709.26 (b) (3)  LICENSURE Personnel management.

§ 709.26. Personnel management. (b) The personnel records must include, but are not limited to: (3) Annual written individual staff performance evaluations, copies of which shall be reviewed and signed by the employee.
Observations
Based on a review of personnel records, the facility failed to document an annual written individual staff performance evaluation in 2 of 3 applicable personnel records.



Employee #2 was hired on 7/22/2015 as the Clinical Supervisor and was still in that position. There was no annual written individual staff performance evaluation documented for the employee since the previous licensing inspection.



Employee #5 was hired 6/17/2015 as a Counselor Assistant and was still in that position. There was no annual written individual staff performance evaluation documented for the employee since the previous licensing inspection.
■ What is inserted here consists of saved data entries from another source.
Lemma wp_slide_strstr : wp (slide_strstr fuel w (code x) next (h0 + (w - 1)) (code (seen 0))) m (fun r m' => m' = m /\ result r).
Proof.
  unfold slide_strstr. pose proof (win_pos _ _ _ W) as Hw1. wp_step.
  apply (wp_loop (fun '(p, hw) m' => m' = m /\ exists o, p = h0 + o + (w - 1) /\ 0 <= o <= L - w + 1 /\ (o <= L - w -> hw = code (seen o)) /\ reached o)
    (fun '(p, _) => Z.to_nat (h0 + L - p))); [| |lia].
  2: { split; [done|]. exists 0. split_and!; (done || lia || (intros s Hs; lia)). }
  intros [p hw] m' (-> & o & -> & Ho & Hhw & Hr).
  assert (exists b, m !! (h0 + o + (w - 1)) = Some b /\ (truth b = (o <=? L - w))) as (b & Hb & Htb).
  { replace (h0 + o + (w - 1)) with (h0 + (o + (w - 1))) by lia. destruct (Z.leb_spec o (L - w)).
    - exists (hx (o + (w - 1))). split; [apply Hh; lia|]. apply truth_true, Hnz. lia.
    - exists 0. replace (o + (w - 1)) with L by lia. done. }
  wp_step. wp_step; [done|]. rewrite Htb. destruct (Z.leb_spec o (L - w)); cbn [andb].
  2: { do 2 wp_step. wp_step; [done|]. wp_step. rewrite Htb. destruct (Z.leb_spec o (L - w)); [lia|]. split; [done|]. exists o. split_and!; try done; [lia|]. right. lia. }
  rewrite Hhw by done. destruct (Z.eqb_spec (code (seen o)) (code x)) as [E|E]; cbn [negb].
  - do 2 wp_step. wp_step; [done|]. wp_step. rewrite Htb. destruct (Z.leb_spec o (L - w)); [|lia]. split; [done|]. exists o. split_and!; try done; [lia|].
    left. split_and!; [lia|by apply code_equal; [lia..|]|lia].
  - wp_step. replace (h0 + o + (w - 1) + 1) with (h0 + (o + w)) by lia.
    assert (reached (o + 1)) as Hr' by (apply reached_next; [done|]; rewrite <- code_equal by lia; done).
    destruct (Z.eq_dec (o + w) L) as [EL|].
    + wp_step; [by rewrite EL|]. wp_step. split; [|lia]. split; [done|]. exists (o + 1). split_and!; (done || lia).
    + wp_step; [apply Hh; lia|]. wp_step. split; [|lia]. split; [done|]. exists (o + 1). split_and!; try (done || lia).
      intros _. change (hx (o + w)) with (seen o w). apply next_code; lia.
Qed.
End slide.
Lemma main_refines_session_witness :
((fun r => (r.1.1, r.2)) <$> main fs_kernel 300 1024 2048 4096 5 31 (mk_local (image []) 0) (world two_lines [] []) =
   Some (Exits 0, after (session fs_kernel [] 5 31) (world two_lines [] []))) /\
(exists o w', session fs_kernel [] 5 31 (world two_lines [] []) = Some (o, w')).
Proof.
destruct (main_refines_session fs_kernel 300 1024 2048 4096 [] 5 31 (image []) 0 (world two_lines [] []) image_placement
  (image_layout [] ltac:(constructor) ltac:(simpl; lia)) (image_trailing [] ltac:(simpl; lia))) as [E Hends]. split.
- etransitivity; [exact E|]. vm_compute. reflexivity.
- apply (Hends _ _ _ (fs_finite 5)); [simpl; lia|vm_compute; lia].
Defined.

Lemma execute_command_witness :
(exists s', execute_command fs_kernel 300 2048 4096 5 1024
    (mk_local (image (bytes_of "  ls /")) 0) (world [] [] [(4, bytes_of "bin")]) =
  Some (Returns tt, s', append (world [] [] []) [Printf (bytes_of "Contents of /:" ++ NL);
    Printf (bytes_of "  d bin" ++ NL)] ([], [])) /\
  (forall a : unit, Returns tt = Returns a -> layout 1024 2048 4096 (lmem s') /\ trailing 2048 (lmem s') [])) /\
(exists o w', dispatch fs_kernel [] 5 (parse (bytes_of "  ls /")) (world [] [] [(4, bytes_of "bin")]) = Some (o, w')).
Proof.
destruct (execute_command_refines_dispatch fs_kernel 300 1024 2048 4096 [] 5 (image (bytes_of "  ls /")) 0 (bytes_of "  ls /") (world [] [] [(4, bytes_of "bin")]) image_placement
  (image_layout (bytes_of "  ls /") ltac:(by repeat constructor) ltac:(simpl; lia)) (image_trailing (bytes_of "  ls /") ltac:(simpl; lia))
  (image_cstring (bytes_of "  ls /") ltac:(by repeat constructor) ltac:(simpl; lia)) ltac:(simpl; lia)) as [H Hends].
split; [exact H|]. apply (Hends _ _ _ (fs_finite 5)). simpl. lia.
Defined.
(** The month loop finds the month of the day [rd] of the March year. *)
Lemma months_loop_spec rd leap leap' :
  0 <= rd <= 365 -> (rd = 365 -> leap' = true) ->
  exists mo d, months_loop days_in_month 0 rd = Some (mo, d) /\
    ((0 <= mo < 10 /\ rd < 306 /\
      days_before_month leap (mo + 2) + d = rd + 59 + Z.b2z leap /\
      exists md, month_days leap !! Z.to_nat (mo + 2) = Some md /\ 1 <= d + 1 <= md) \/
     (10 <= mo < 12 /\ 306 <= rd /\
      days_before_month leap' (mo - 10) + d = rd - 306 /\
      exists md, month_days leap' !! Z.to_nat (mo - 10) = Some md /\ 1 <= d + 1 <= md)).
Proof.
  intros Hrd Hl. unfold days_in_month. simpl.
  repeat match goal with |- context [?a <=? ?b] => destruct (Z.leb_spec a b) end; try lia;
    eexists _, _; (split; [reflexivity|]).
  all: simpl Z.add; simpl Z.sub.
  all: first [left; split; [lia|]; split; [lia|] | right; split; [lia|]; split; [lia|]].
  all: split; [unfold days_before_month, month_days; destruct leap, leap'; simpl; lia|].
  all: eexists; split; [reflexivity|].
  all: destruct leap, leap'; try lia; (destruct (decide (rd = 365)) as [E|]; [by specialize (Hl E)|lia]).
Qed.

(** The part of [__secs_to_tm] that splits a day count into cycles. *)
Lemma march_split D :
  let rd0 := D `mod` DAYS_PER_400Y in
  let c := if rd0 `quot` DAYS_PER_100Y =? 4 then rd0 `quot` DAYS_PER_100Y - 1 else rd0 `quot` DAYS_PER_100Y in
  let rd1 := rd0 - c * DAYS_PER_100Y in
  let q := if rd1 `quot` DAYS_PER_4Y =? 25 then rd1 `quot` DAYS_PER_4Y - 1 else rd1 `quot` DAYS_PER_4Y in
  let rd2 := rd1 - q * DAYS_PER_4Y in
  let y := if rd2 `quot` 365 =? 4 then rd2 `quot` 365 - 1 else rd2 `quot` 365 in
  let rd := rd2 - y * 365 in
  march_day D (D / DAYS_PER_400Y) c q y rd /\ 0 <= rd0 < 146097 /\ 0 <= rd1 < 36525 /\ 0 <= rd2 < 1462.
Proof.
  intros rd0 c rd1 q rd2 y rd. 
  change DAYS_PER_400Y with 146097 in *. change DAYS_PER_100Y with 36524 in *.
  change DAYS_PER_4Y with 1461 in *.
  assert (0 <= rd0 < 146097) as H0 by (apply Z.mod_pos_bound; lia).
  assert (D = 146097 * (D / 146097) + rd0) as HD by apply Z_div_mod_eq_full.
  generalize dependent (D / 146097). intros qc HD. clearbody rd0.
  assert (0 <= c <= 3 /\ 0 <= rd1 < 36525 /\ (rd1 = 36524 -> c = 3)) as (Hc & Hrd1 & Hc3).
  { subst rd1 c. destruct (Z.eqb_spec (rd0 `quot` 36524) 4); lia. }
  assert (0 <= q <= 24 /\ 0 <= rd2 < 1462 /\ (1460 <= rd2 -> q < 24 \/ c = 3)) as (Hq & Hrd2 & Hq24).
  { subst rd2 q. clearbody c rd1. destruct (Z.eqb_spec (rd1 `quot` 1461) 25); lia. }
  assert (rd2 < 1461) as Hlt.
  { subst rd2 q. clearbody c rd1. destruct (Z.eqb_spec (rd1 `quot` 1461) 25); lia. }
  assert (0 <= y <= 3 /\ 0 <= rd <= 365 /\ (rd = 365 -> y = 3 /\ 1460 <= rd2)) as (Hy & Hrd & Hl).
  { subst rd y. clearbody rd2. destruct (Z.eqb_spec (rd2 `quot` 365) 4); lia. }
  split; [|lia]. split; lia.
Qed.

(** The fields a successful conversion computes. *)
Definition converted (t : Z) (tm0 x : tm) : Prop :=
  0 <= tm_mon x < 12 /\
  (exists d, month_days (is_leap (1900 + tm_year x)) !! Z.to_nat (tm_mon x) = Some d /\ 1 <= tm_mday x <= d) /\
  0 <= tm_hour x < 24 /\ 0 <= tm_min x < 60 /\ 0 <= tm_sec x < 60 /\
  tm_wday x = (civil_secs x / 86400 + 4) `mod` 7 /\
  tm_yday x = days_before_month (is_leap (1900 + tm_year x)) (tm_mon x) + tm_mday x - 1 /\
  civil_secs x = t /\
  tm_isdst x = tm_isdst tm0 /\ tm_gmtoff x = tm_gmtoff tm0 /\ tm_zone x = tm_zone tm0.

(** A civil day and a time of day. *)
Lemma civil_secs_split x D r :
  0 <= tm_mon x < 12 -> 0 <= r < 86400 ->
  tm_hour x = r / 3600 -> tm_min x = (r / 60) `mod` 60 -> tm_sec x = r `mod` 60 ->
  days_before_year (1900 + tm_year x) + days_before_month (is_leap (1900 + tm_year x)) (tm_mon x)
    + tm_mday x - 1 = D ->
  civil_secs x = 86400 * D + r /\ civil_secs x / 86400 = D.
Proof.
  intros Hm Hr Hh Hmi Hs HD. unfold civil_secs.
  rewrite Z.div_small, Z.mod_small, Z.add_0_r by lia. rewrite HD, Hh, Hmi, Hs. lia.
Qed.

Lemma converted_intro t tm0 D r yr mon mday yday md :
  let leap := is_leap (1900 + yr) in
  t = LEAPOCH + 86400 * D + r -> 0 <= r < 86400 -> 0 <= mon < 12 ->
  month_days leap !! Z.to_nat mon = Some md -> 1 <= mday <= md ->
  days_before_year (1900 + yr) + days_before_month leap mon + mday - 1 = D + 11017 ->
  yday = days_before_month leap mon + mday - 1 ->
  converted t tm0 (mk_tm (r `rem` 60) ((r `quot` 60) `rem` 60) (r `quot` 3600) mday mon yr
    ((3 + D) `mod` 7) yday (tm_isdst tm0) (tm_gmtoff tm0) (tm_zone tm0)).
Proof.
  intros leap Ht Hr Hmon Hmd Hmday HD Hyday.
  set (x := mk_tm _ _ _ _ _ _ _ _ _ _ _).
  destruct (civil_secs_split x (D + 11017) r) as [E1 E2]; [done|done|subst x; simpl; lia..|done|].
  unfold converted. rewrite E2, E1. simpl. fold leap.
  split_and!; try done; try lia; [by exists md|unfold LEAPOCH in *; lia].
Qed.

#[local] Arguments months_loop : simpl never.

Lemma secs_to_tm_run t tm0 :
  INT_MIN * 31622400 <= t <= INT_MAX * 31622400 ->
  exists x, converted t tm0 x /\
    __secs_to_tm t tm0 = if (INT_MAX <? tm_year x) || (tm_year x <? INT_MIN) then Some (-1, tm0) else Some (0, x).
Proof.
  intros Ht. unfold __secs_to_tm.
  rewrite (proj2 (Z.ltb_ge _ _)), (proj2 (Z.ltb_ge _ _)) by lia. simpl orb. cbv iota.
  ck. rewrite (to_int_ok ((t - LEAPOCH) `rem` 86400)) by tlia.
  rewrite quot_fix_swap by lia.
  set (D := (t - LEAPOCH) / 86400). set (r := (t - LEAPOCH) `mod` 86400).
  assert (t = LEAPOCH + 86400 * D + r /\ 0 <= r < 86400) as [Et Hr] by (subst D r; lia). 
  assert (-800000000000 <= D <= 800000000000) as HD by tlia. clearbody D r.
  rewrite (to_int_ok ((3 + D) `rem` 7)) by tlia. rewrite rem_fix by lia.
  rewrite (to_int_ok (D `quot` DAYS_PER_400Y)), (to_int_ok (D `rem` DAYS_PER_400Y)) by tlia.
  rewrite quot_fix_swap by tlia.
  destruct (march_split D) as (Hmd & Hr0 & Hr1 & Hr2).
  set (rd0 := D `mod` DAYS_PER_400Y) in *.
  set (c := if rd0 `quot` DAYS_PER_100Y =? 4 then _ else _) in *.
  set (rd1 := rd0 - c * DAYS_PER_100Y) in *. rewrite (ck32_ok rd1) by tlia. simpl.
  set (q := if rd1 `quot` DAYS_PER_4Y =? 25 then _ else _) in *.
  set (rd2 := rd1 - q * DAYS_PER_4Y) in *. rewrite (ck32_ok rd2) by tlia. simpl.
  set (y := if rd2 `quot` 365 =? 4 then _ else _) in *.
  set (rd := rd2 - y * 365) in *.
  set (qc := D / DAYS_PER_400Y) in *.
  clearbody rd0 c rd1 q rd2 y qc. pose proof Hmd as [HDay Hc Hq Hy Hrd _].
  clearbody rd. rewrite (ck32_ok rd) by tlia. simpl.
  rewrite (march_leap_flag D qc c q y rd Hmd).
  pose proof (march_this_year D qc c q y rd Hmd) as Hthis.
  pose proof (march_january D qc c q y rd Hmd) as Hjan.
  pose proof (march_feb29 D qc c q y rd Hmd) as Hfeb. clear Hmd.
  rewrite (ck64_ok (y + 4 * q + 100 * c + 400 * qc)) by tlia.
  set (Y := y + 4 * q + 100 * c + 400 * qc) in *.
  set (leap := is_leap (2000 + Y)) in *.
  assert (0 <= Z.b2z leap <= 1) as Hb by (destruct leap; simpl; lia).
  rewrite ck32_ok by tlia. simpl.
  destruct (months_loop_spec rd leap (is_leap (2001 + Y)) Hrd Hfeb) as (mo & d & Hml & Hcase).
  rewrite Hml. simpl.
  assert (-8000000000 <= Y <= 8000000000) as HY by (subst Y; tlia). clearbody Y.
  destruct Hcase as [(Hmo & Hlt & Hdays & md & Hmd & Hmday)|(Hmo & Hlt & Hdays & md & Hmd & Hmday)].
  - rewrite (proj2 (Z.leb_gt 10 mo)), (proj2 (Z.leb_gt (365 + Z.b2z leap) _)) by lia.
    subst leap. replace (2000 + Y) with (1900 + (Y + 100)) in * by lia. eexists. split.
    + apply (converted_intro t tm0 D r (Y + 100) (mo + 2) (d + 1)
        (rd + 31 + 28 + Z.b2z (is_leap (1900 + (Y + 100)))) md); (done || lia).
    + simpl. destruct (_ || _) eqn:Eg; [done|]. by rewrite to_int_ok by
        (apply orb_false_iff in Eg as [?%Z.ltb_ge ?%Z.ltb_ge]; lia).
  - rewrite (proj2 (Z.leb_le 10 mo)), (proj2 (Z.leb_le (365 + Z.b2z leap) _)) by lia.
    replace (mo - 10) with (mo - 12 + 2) in * by lia. eexists. split.
    + replace (2001 + Y) with (1900 + (Y + 1 + 100)) in * by lia.
      apply (converted_intro t tm0 D r (Y + 1 + 100) (mo - 12 + 2) (d + 1)
        (rd + 31 + 28 + Z.b2z leap - (365 + Z.b2z leap)) md); (done || lia).
    + simpl. destruct (_ || _) eqn:Eg; [done|]. by rewrite to_int_ok by
        (apply orb_false_iff in Eg as [?%Z.ltb_ge ?%Z.ltb_ge]; lia).
Qed.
These findings were reviewed with facility staff during the licensing process.
 
Plan of Correction
Annual Performance Evaluations are typically performed at least once per year for any and all staff, and are accompanied by a performance-based pay increase. Ongoing performance monitoring of Clinical Staff was reflected in supervision notes. Moving forward, all employee performance evaluations will be performed on all Staff at least once per year. A written, objective evaluation that assesses 10 performance areas will be utilized. Each staff member will meet with their direct supervisor and the Clinical Director to review this evaluation.



These changes were put in place, effective 10/2/17. Annual Performance Evaluations for Employee #2 and Employee #5, occurred on 10/10/17.

709.52(a)  LICENSURE Individual TX and REHAB Plan

709.52. Treatment and rehabilitation services. (a) An individual treatment and rehabilitation plan shall be developed with a client. This plan shall include, but not be limited to, written documentation of:
Observations
Based on the review of client records, the facility failed to provide written documentation that an individual treatment and rehabilitation plan was developed with a client in one of eight client records.



Client # 2 was admitted to treatment on 6/18/2017 and was discharged on 8/8/2017. The client's individual treatment and rehabilitation plan was not signed/dated by the client, thus it could not be verified that it was completed with the client.





These findings were reviewed with facility staff during the licensing process.
 
Plan of Correction
The client's involvement in the creation of his treatment plan was only documented by the clinician in the accompanying progress note. In order to demonstrate, not just through clinician report, that clients actively participate in the creation of their treatment plans, clients will be required to sign off on the progress note that accompanies the treatment plan.



This change was implemented on 10/02/17. The Clinical Supervisor and/or Clinical Director are responsible for reviewing charts on a weekly basis to insure the client's signature is present on Treatment Plan Creation progress note.